EXERCISE DESCRIPTION:
Count lines holding the string "junk" in the data that follows. Reply with one number only.

RECORDS FOR THE TASK Start Marker

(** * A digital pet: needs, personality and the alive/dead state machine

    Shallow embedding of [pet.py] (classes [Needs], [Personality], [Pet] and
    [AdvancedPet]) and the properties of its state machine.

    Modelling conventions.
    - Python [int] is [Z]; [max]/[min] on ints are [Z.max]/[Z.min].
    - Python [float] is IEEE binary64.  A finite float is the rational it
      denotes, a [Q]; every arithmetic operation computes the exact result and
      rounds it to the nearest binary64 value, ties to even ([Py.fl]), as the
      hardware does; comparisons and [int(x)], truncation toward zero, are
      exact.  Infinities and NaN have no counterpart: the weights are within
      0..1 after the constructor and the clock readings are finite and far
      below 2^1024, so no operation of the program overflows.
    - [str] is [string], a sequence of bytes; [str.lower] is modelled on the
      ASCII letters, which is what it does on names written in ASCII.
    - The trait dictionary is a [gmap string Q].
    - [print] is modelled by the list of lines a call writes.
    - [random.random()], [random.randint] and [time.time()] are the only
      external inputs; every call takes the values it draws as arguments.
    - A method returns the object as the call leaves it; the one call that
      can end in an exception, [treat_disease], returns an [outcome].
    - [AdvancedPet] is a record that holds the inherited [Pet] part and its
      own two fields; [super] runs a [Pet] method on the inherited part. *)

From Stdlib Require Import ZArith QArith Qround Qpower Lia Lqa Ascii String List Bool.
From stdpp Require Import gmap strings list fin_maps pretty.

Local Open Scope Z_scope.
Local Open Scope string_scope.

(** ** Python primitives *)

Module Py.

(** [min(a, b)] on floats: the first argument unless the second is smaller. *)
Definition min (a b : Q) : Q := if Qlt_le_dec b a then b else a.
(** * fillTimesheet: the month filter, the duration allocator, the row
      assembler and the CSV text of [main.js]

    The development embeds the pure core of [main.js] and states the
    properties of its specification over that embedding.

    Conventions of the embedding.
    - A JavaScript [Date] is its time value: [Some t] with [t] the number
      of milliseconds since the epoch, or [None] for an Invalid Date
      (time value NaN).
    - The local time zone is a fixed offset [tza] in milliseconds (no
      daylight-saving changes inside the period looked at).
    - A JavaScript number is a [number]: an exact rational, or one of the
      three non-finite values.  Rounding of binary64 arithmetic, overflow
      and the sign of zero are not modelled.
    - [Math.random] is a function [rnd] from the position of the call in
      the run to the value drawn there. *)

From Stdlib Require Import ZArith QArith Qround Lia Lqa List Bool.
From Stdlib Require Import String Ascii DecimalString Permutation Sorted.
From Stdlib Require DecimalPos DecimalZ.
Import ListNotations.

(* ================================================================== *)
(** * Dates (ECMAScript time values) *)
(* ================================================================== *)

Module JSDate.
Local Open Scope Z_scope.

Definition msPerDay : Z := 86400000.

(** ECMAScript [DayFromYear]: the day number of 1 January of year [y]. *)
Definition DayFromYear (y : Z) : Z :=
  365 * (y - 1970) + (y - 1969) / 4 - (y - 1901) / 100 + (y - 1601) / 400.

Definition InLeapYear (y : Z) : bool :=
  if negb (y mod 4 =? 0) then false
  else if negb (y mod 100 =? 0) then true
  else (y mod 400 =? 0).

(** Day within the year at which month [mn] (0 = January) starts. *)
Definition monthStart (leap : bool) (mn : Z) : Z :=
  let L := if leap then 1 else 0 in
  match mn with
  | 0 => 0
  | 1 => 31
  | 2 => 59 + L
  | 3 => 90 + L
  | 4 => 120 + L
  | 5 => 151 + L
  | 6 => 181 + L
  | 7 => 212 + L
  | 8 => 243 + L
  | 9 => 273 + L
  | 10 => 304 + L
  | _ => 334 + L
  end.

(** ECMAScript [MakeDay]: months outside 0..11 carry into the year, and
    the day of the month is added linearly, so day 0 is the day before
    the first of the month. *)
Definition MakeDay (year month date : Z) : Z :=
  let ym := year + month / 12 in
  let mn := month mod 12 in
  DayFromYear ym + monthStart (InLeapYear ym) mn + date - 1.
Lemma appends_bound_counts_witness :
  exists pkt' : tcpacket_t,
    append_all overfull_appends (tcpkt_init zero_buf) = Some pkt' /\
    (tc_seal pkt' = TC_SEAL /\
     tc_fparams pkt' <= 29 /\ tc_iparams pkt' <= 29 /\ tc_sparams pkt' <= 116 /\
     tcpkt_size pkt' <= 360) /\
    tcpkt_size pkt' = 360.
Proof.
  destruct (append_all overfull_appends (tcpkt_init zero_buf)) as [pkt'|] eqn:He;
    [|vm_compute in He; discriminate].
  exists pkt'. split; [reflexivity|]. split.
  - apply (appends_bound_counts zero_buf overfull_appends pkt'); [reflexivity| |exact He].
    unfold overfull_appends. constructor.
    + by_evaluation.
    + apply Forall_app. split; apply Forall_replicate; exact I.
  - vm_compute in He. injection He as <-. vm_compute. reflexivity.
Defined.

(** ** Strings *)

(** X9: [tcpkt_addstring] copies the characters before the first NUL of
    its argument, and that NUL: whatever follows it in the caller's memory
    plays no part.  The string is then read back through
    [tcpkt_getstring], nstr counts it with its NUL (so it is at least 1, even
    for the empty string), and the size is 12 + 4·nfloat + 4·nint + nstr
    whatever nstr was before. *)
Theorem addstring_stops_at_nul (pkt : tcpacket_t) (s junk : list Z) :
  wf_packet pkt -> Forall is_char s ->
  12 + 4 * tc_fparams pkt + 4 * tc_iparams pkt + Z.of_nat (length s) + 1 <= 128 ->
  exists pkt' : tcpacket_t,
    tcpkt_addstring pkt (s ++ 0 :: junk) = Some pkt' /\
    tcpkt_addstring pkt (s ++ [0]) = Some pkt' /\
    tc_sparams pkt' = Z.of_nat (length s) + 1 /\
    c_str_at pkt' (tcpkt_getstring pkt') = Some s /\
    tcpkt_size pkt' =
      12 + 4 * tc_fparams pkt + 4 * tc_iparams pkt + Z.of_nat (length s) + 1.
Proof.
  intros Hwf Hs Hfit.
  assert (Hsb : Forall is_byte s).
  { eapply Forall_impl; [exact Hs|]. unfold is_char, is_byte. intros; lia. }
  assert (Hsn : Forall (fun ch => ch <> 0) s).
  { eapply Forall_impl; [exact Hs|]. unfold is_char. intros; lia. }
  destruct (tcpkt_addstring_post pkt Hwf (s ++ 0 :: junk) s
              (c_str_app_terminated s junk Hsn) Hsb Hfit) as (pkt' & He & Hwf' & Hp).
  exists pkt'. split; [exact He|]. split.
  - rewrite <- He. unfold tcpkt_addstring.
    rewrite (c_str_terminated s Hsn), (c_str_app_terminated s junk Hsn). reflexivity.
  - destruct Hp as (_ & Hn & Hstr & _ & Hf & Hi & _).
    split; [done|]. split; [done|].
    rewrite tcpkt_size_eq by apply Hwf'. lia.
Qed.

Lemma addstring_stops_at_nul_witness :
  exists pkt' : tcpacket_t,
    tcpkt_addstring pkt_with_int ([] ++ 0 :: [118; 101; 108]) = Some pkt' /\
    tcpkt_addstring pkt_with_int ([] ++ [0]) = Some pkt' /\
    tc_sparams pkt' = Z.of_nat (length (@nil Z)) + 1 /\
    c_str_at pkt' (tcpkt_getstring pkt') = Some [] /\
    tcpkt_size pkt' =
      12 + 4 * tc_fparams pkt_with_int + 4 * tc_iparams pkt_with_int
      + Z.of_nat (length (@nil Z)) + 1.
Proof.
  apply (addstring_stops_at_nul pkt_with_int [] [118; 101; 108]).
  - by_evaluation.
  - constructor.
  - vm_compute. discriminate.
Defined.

RECORDS FOR THE TASK End Marker

RESULT OF THIS EXERCISE:
5